# TASK INSTRUCTIONS
Write out again, exactly, the lines below starting at the one with "- exists (- OBSTACLE_HEIGHT)." and ending at the one with "- Diagnostics printed".

# Collected data entries
◇ ◇ ◇

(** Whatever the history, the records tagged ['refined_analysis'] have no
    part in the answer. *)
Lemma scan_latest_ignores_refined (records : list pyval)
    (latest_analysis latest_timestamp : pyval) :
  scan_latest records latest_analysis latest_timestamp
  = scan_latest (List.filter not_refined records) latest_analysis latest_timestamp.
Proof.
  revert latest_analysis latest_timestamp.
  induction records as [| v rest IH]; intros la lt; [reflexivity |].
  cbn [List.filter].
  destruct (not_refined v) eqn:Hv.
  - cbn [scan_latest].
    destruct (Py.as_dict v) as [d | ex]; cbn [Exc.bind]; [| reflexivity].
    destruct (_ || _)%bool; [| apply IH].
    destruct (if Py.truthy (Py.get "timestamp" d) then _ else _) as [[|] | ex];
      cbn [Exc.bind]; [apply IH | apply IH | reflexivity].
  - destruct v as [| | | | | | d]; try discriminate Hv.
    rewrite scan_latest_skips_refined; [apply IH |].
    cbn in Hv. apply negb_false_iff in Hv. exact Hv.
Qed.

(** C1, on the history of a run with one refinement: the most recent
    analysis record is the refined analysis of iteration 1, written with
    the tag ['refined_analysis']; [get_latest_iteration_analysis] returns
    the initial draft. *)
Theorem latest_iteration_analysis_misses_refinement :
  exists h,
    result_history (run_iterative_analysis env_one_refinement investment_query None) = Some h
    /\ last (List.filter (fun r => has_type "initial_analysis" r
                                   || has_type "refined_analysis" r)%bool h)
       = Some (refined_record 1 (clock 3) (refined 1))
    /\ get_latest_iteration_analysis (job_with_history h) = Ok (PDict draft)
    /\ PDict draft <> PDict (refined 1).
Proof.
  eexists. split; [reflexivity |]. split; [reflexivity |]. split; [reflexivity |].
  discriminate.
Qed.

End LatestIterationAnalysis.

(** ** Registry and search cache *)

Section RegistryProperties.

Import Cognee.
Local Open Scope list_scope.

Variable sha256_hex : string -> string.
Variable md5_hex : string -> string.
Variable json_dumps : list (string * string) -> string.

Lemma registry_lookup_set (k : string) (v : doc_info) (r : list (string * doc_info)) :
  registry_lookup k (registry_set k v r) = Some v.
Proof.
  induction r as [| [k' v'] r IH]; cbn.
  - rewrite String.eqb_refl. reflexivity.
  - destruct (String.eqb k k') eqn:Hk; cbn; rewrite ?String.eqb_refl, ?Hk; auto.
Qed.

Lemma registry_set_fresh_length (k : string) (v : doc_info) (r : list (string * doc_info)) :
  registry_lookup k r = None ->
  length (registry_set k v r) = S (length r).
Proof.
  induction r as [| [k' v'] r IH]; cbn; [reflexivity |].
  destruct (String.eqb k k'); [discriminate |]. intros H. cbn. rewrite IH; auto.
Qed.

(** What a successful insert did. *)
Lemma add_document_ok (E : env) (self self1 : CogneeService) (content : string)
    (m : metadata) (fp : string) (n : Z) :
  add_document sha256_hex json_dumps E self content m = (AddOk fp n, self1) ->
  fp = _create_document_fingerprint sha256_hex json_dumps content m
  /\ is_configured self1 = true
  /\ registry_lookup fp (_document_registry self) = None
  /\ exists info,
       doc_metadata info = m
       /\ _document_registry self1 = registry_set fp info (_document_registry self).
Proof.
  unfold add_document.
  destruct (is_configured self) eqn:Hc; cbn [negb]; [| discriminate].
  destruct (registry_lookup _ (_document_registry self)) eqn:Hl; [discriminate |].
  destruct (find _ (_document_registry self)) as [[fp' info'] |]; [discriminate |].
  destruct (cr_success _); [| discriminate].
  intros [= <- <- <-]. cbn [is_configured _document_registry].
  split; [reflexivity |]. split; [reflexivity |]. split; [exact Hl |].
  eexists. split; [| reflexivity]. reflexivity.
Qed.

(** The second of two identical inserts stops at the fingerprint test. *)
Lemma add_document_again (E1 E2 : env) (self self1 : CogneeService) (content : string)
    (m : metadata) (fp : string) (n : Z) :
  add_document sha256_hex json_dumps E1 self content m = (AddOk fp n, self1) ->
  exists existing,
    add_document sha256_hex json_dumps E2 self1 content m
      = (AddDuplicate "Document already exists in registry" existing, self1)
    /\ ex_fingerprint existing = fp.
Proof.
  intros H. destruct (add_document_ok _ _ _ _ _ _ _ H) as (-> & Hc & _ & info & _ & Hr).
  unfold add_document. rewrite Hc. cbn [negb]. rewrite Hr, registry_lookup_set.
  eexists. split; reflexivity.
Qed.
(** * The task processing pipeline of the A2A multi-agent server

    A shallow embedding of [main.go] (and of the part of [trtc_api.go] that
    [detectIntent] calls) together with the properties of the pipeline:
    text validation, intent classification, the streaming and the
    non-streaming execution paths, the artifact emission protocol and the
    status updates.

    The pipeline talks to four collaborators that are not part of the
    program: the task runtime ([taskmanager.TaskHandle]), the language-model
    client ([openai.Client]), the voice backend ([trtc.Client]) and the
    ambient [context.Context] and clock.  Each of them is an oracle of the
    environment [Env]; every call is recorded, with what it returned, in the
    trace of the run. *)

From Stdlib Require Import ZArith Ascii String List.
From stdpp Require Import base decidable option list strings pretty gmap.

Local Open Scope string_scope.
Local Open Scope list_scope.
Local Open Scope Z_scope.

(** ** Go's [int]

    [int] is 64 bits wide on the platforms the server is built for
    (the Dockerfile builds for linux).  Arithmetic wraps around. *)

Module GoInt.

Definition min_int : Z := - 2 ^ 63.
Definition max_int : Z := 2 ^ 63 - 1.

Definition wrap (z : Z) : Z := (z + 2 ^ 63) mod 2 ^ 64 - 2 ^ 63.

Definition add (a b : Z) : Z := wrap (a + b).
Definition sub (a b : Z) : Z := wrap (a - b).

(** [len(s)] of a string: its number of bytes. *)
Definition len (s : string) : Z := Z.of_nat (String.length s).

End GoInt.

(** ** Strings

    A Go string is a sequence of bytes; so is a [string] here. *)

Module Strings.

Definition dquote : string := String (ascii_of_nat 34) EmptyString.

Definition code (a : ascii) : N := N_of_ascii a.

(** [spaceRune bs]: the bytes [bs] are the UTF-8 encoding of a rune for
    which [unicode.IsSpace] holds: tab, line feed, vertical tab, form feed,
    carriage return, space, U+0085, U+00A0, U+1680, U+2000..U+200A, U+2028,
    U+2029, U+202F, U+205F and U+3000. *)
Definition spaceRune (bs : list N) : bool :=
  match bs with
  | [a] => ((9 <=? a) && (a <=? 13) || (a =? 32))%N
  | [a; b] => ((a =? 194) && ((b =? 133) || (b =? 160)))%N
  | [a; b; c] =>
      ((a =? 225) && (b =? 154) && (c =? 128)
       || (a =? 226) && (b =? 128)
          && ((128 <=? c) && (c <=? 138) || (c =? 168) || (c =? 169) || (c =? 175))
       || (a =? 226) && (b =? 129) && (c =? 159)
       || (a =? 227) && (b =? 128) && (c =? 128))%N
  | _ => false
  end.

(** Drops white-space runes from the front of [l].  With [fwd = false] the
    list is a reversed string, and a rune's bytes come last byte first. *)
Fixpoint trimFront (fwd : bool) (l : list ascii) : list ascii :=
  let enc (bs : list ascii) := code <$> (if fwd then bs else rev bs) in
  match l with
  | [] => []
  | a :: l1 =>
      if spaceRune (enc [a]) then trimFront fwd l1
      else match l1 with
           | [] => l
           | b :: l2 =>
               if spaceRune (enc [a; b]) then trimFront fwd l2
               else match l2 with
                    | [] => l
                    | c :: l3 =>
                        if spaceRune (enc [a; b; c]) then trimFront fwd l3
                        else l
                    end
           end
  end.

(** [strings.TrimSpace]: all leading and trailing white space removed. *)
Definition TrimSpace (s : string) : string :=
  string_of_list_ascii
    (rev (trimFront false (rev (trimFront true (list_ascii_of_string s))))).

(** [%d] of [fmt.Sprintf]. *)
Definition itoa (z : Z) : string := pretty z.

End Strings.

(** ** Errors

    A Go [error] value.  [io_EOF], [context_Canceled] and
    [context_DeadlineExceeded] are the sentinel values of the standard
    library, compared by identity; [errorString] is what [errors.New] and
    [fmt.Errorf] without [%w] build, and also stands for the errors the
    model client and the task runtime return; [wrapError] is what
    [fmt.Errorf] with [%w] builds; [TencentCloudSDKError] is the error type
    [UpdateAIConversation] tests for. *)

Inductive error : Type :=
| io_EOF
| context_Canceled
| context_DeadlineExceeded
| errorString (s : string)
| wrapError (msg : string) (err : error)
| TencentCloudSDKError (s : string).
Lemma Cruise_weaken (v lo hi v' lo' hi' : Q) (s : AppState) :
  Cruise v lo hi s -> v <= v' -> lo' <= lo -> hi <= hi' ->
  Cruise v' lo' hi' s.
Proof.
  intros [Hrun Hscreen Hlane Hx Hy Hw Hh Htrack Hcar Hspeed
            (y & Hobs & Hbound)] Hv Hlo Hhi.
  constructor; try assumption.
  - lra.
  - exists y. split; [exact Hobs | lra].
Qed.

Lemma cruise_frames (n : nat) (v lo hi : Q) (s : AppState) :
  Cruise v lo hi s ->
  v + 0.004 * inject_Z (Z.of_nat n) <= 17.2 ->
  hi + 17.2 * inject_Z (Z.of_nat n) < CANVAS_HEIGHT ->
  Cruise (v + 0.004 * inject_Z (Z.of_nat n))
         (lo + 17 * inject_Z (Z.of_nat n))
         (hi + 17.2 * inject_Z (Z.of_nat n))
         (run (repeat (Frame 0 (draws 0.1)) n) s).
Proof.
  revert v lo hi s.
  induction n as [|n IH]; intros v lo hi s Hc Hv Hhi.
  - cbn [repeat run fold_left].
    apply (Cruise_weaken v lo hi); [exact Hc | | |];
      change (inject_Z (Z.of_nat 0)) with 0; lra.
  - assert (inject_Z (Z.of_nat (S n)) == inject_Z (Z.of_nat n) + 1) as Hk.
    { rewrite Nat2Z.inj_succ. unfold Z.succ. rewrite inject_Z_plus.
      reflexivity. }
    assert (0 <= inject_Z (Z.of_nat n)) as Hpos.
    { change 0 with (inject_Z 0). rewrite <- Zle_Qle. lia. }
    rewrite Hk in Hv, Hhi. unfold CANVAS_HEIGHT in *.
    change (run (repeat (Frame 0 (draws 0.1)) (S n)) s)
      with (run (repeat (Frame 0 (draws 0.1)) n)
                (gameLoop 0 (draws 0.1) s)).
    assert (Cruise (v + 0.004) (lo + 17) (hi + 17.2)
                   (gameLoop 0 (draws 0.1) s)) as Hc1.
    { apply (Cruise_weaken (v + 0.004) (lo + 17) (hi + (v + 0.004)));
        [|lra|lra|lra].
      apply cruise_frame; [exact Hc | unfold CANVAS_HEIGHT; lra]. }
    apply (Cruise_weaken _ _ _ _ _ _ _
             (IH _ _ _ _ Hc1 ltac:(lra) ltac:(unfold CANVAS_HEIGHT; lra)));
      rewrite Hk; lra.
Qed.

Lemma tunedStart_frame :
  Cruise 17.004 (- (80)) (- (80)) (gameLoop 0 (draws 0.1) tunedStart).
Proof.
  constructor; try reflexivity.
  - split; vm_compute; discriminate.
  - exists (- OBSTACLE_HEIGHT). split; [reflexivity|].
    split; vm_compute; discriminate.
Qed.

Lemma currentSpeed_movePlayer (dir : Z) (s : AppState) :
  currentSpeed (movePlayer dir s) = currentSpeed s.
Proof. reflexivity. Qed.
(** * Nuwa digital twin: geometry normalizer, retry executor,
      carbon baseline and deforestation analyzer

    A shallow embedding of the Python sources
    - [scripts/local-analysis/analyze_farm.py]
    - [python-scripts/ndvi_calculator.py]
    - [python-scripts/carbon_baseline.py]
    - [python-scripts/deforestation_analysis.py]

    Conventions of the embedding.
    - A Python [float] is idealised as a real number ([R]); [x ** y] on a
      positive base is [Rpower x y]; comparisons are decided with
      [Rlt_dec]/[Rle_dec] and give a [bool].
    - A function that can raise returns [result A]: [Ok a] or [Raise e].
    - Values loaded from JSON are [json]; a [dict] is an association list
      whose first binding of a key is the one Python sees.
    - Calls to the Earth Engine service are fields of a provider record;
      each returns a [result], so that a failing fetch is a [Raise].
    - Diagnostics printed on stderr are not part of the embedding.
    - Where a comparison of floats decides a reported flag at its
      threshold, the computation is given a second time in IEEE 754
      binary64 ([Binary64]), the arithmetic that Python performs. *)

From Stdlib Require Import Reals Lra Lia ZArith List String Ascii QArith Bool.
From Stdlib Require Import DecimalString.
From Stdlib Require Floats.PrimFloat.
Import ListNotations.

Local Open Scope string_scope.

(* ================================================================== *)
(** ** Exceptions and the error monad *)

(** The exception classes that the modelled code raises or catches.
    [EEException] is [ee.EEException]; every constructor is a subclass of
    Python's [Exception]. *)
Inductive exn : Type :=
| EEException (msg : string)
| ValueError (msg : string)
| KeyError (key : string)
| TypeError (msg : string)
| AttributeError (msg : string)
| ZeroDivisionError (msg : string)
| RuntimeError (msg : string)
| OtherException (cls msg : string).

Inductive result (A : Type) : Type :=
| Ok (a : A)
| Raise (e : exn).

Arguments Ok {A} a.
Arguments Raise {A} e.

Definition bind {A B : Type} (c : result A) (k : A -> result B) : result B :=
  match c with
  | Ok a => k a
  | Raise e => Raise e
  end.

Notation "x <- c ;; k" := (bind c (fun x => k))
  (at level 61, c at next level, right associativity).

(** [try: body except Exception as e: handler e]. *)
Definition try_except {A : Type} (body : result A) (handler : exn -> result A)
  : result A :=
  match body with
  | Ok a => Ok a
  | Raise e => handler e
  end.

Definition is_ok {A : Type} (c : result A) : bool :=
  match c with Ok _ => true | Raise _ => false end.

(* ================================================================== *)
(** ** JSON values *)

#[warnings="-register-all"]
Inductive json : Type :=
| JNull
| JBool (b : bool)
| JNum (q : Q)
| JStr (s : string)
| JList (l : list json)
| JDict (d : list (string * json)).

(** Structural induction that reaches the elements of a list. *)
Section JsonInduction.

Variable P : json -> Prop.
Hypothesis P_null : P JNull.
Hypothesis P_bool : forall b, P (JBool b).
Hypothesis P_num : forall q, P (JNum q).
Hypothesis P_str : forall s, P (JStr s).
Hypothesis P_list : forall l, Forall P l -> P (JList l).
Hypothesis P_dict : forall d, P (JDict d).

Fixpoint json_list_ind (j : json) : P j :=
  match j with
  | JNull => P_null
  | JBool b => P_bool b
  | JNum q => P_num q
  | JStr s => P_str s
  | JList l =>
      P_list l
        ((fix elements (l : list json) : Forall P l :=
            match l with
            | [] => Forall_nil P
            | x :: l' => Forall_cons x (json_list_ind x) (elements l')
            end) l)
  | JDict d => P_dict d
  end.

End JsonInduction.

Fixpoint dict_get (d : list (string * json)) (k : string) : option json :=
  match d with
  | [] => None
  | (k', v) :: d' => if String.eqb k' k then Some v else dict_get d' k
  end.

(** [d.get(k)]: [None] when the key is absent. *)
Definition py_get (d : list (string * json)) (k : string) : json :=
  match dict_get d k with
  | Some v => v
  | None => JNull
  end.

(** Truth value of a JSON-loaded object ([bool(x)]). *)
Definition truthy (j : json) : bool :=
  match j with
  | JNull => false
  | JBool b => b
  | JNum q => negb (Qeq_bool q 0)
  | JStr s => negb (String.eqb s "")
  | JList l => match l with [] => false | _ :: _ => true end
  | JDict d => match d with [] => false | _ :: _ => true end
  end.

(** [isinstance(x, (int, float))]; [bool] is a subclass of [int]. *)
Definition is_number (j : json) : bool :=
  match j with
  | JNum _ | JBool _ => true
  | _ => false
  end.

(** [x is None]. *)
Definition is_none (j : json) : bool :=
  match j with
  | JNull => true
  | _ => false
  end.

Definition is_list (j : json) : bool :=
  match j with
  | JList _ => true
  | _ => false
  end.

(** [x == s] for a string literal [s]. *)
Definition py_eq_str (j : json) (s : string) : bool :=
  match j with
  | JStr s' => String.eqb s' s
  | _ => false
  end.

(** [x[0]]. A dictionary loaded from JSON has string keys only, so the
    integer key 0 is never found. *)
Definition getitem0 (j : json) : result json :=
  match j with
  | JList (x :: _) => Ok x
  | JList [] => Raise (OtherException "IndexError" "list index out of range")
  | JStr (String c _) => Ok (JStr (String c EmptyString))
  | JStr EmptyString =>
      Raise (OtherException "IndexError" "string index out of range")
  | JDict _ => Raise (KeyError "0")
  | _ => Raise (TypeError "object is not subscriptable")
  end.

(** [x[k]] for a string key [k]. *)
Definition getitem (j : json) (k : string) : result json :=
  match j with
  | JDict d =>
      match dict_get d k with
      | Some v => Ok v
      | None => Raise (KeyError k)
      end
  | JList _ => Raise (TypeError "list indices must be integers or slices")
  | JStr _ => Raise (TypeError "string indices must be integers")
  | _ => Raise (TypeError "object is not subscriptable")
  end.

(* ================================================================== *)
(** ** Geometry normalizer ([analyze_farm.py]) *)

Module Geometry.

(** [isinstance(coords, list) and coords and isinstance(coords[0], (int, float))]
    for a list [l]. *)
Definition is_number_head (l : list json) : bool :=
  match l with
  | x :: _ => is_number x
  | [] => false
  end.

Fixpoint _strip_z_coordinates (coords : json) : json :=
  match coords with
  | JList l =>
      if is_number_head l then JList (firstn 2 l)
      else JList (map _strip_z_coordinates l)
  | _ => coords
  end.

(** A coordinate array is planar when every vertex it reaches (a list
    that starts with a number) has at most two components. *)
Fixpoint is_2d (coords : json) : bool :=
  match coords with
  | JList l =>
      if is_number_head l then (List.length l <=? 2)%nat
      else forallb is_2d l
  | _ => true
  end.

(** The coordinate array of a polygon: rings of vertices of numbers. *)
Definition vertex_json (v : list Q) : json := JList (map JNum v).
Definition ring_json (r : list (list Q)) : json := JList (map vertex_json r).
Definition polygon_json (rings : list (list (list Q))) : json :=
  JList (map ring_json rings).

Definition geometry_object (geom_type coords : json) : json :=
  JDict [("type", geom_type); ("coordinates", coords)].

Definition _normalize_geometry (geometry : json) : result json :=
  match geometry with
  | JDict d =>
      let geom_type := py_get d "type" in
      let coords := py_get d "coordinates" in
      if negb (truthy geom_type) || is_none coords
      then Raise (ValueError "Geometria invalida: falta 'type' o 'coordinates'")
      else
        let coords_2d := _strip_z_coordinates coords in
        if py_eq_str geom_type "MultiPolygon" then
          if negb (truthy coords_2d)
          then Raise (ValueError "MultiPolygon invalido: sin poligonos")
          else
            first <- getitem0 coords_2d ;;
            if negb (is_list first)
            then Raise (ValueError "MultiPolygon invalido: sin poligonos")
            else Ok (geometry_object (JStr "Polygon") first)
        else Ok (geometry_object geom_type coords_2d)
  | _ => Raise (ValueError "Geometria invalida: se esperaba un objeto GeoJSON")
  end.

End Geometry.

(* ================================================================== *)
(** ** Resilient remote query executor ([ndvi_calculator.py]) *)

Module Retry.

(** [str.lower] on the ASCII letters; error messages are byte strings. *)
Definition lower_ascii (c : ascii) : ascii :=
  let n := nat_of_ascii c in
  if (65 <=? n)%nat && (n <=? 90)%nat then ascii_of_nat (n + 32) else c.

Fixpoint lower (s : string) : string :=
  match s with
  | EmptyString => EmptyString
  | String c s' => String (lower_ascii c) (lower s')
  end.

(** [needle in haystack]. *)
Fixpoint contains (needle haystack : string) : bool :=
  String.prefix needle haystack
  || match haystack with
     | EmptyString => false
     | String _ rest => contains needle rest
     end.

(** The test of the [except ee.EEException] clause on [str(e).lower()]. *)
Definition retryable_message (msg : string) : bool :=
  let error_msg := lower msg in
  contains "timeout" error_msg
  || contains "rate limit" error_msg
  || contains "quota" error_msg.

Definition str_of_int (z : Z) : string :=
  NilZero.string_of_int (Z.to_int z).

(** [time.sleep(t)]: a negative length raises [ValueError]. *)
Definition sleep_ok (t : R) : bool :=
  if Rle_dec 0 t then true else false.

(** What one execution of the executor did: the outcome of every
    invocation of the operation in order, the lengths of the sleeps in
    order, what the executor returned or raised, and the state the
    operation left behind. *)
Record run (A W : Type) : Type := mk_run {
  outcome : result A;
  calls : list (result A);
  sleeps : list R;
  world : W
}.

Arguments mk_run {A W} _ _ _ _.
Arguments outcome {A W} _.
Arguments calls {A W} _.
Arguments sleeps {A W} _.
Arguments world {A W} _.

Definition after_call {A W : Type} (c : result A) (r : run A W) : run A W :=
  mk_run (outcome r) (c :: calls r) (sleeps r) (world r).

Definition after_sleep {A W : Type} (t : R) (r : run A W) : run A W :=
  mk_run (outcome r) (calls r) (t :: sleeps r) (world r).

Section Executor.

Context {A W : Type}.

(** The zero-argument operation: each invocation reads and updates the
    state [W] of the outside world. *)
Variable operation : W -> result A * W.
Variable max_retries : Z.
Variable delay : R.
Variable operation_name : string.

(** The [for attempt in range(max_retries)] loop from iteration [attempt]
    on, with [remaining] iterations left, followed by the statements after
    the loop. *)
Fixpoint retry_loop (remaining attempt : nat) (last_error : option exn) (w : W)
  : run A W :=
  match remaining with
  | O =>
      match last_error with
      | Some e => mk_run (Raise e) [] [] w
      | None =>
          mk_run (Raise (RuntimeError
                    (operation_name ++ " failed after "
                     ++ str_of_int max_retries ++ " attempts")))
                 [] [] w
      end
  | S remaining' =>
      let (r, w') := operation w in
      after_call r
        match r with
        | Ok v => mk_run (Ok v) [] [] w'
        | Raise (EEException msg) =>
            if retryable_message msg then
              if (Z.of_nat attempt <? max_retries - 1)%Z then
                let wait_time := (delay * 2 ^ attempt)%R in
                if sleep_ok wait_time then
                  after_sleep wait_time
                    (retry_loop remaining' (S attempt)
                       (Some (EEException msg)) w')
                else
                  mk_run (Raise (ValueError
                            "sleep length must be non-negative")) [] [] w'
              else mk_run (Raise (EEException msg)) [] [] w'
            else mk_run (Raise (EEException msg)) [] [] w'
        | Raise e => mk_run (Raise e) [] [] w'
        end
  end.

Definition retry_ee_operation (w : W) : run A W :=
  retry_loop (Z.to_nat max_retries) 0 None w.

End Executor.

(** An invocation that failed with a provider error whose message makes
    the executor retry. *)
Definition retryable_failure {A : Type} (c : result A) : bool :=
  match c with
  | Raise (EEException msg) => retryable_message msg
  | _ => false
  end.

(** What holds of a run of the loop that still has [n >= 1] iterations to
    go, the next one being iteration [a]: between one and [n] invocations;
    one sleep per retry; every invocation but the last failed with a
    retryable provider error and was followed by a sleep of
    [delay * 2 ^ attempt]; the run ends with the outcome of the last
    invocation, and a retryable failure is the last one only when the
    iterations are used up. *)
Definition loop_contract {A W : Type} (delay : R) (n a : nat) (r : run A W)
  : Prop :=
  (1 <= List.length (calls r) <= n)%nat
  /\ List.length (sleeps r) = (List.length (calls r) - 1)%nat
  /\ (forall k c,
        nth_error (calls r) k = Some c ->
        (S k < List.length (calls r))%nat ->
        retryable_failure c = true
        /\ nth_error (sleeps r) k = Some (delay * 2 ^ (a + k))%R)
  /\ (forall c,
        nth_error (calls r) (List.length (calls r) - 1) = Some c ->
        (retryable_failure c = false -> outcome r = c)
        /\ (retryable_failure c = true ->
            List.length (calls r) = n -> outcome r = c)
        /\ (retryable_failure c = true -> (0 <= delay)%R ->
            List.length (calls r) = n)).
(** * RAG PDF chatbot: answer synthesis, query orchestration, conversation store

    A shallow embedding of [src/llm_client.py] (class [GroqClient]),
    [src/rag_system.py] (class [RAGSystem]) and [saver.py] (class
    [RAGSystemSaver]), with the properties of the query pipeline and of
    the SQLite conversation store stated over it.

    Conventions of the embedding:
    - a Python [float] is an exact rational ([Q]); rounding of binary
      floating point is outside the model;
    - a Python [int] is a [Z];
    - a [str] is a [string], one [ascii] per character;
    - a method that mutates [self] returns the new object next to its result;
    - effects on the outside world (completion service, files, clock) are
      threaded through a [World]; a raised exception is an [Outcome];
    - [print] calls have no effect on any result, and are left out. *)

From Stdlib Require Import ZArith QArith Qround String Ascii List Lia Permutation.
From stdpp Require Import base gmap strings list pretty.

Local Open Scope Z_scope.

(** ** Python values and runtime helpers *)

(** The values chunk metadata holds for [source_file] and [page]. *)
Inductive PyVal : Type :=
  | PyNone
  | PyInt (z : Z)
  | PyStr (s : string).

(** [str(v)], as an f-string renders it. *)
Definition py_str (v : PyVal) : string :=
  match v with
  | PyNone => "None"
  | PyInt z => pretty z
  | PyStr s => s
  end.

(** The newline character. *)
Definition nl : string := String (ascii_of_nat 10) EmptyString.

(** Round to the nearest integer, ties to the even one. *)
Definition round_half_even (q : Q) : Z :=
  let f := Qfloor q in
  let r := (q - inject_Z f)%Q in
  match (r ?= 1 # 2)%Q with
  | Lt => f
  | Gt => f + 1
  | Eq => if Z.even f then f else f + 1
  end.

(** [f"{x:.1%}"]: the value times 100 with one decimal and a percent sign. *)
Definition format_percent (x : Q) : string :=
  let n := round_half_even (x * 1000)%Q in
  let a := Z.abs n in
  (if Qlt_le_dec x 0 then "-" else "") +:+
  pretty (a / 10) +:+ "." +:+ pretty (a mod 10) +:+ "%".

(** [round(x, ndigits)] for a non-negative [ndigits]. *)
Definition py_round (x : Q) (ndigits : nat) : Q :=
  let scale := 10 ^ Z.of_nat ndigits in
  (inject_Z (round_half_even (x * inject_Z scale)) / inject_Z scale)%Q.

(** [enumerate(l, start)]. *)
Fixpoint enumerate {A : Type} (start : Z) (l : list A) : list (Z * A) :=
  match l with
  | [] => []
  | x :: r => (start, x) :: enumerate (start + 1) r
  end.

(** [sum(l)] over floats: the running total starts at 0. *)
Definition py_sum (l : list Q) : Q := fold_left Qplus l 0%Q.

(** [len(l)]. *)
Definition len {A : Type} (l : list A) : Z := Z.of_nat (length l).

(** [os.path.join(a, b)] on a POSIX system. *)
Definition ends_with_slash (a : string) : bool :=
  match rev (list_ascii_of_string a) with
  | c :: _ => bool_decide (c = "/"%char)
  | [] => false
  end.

◇ ◇ ◇

# RESPONSE TO THIS EXERCISE
  - exists (- OBSTACLE_HEIGHT). split; [reflexivity|].
    split; vm_compute; discriminate.
Qed.

Lemma currentSpeed_movePlayer (dir : Z) (s : AppState) :
  currentSpeed (movePlayer dir s) = currentSpeed s.
Proof. reflexivity. Qed.
(** * Nuwa digital twin: geometry normalizer, retry executor,
      carbon baseline and deforestation analyzer

    A shallow embedding of the Python sources
    - [scripts/local-analysis/analyze_farm.py]
    - [python-scripts/ndvi_calculator.py]
    - [python-scripts/carbon_baseline.py]
    - [python-scripts/deforestation_analysis.py]

    Conventions of the embedding.
    - A Python [float] is idealised as a real number ([R]); [x ** y] on a
      positive base is [Rpower x y]; comparisons are decided with
      [Rlt_dec]/[Rle_dec] and give a [bool].
    - A function that can raise returns [result A]: [Ok a] or [Raise e].
    - Values loaded from JSON are [json]; a [dict] is an association list
      whose first binding of a key is the one Python sees.
    - Calls to the Earth Engine service are fields of a provider record;
      each returns a [result], so that a failing fetch is a [Raise].
    - Diagnostics printed on stderr are not part of the embedding.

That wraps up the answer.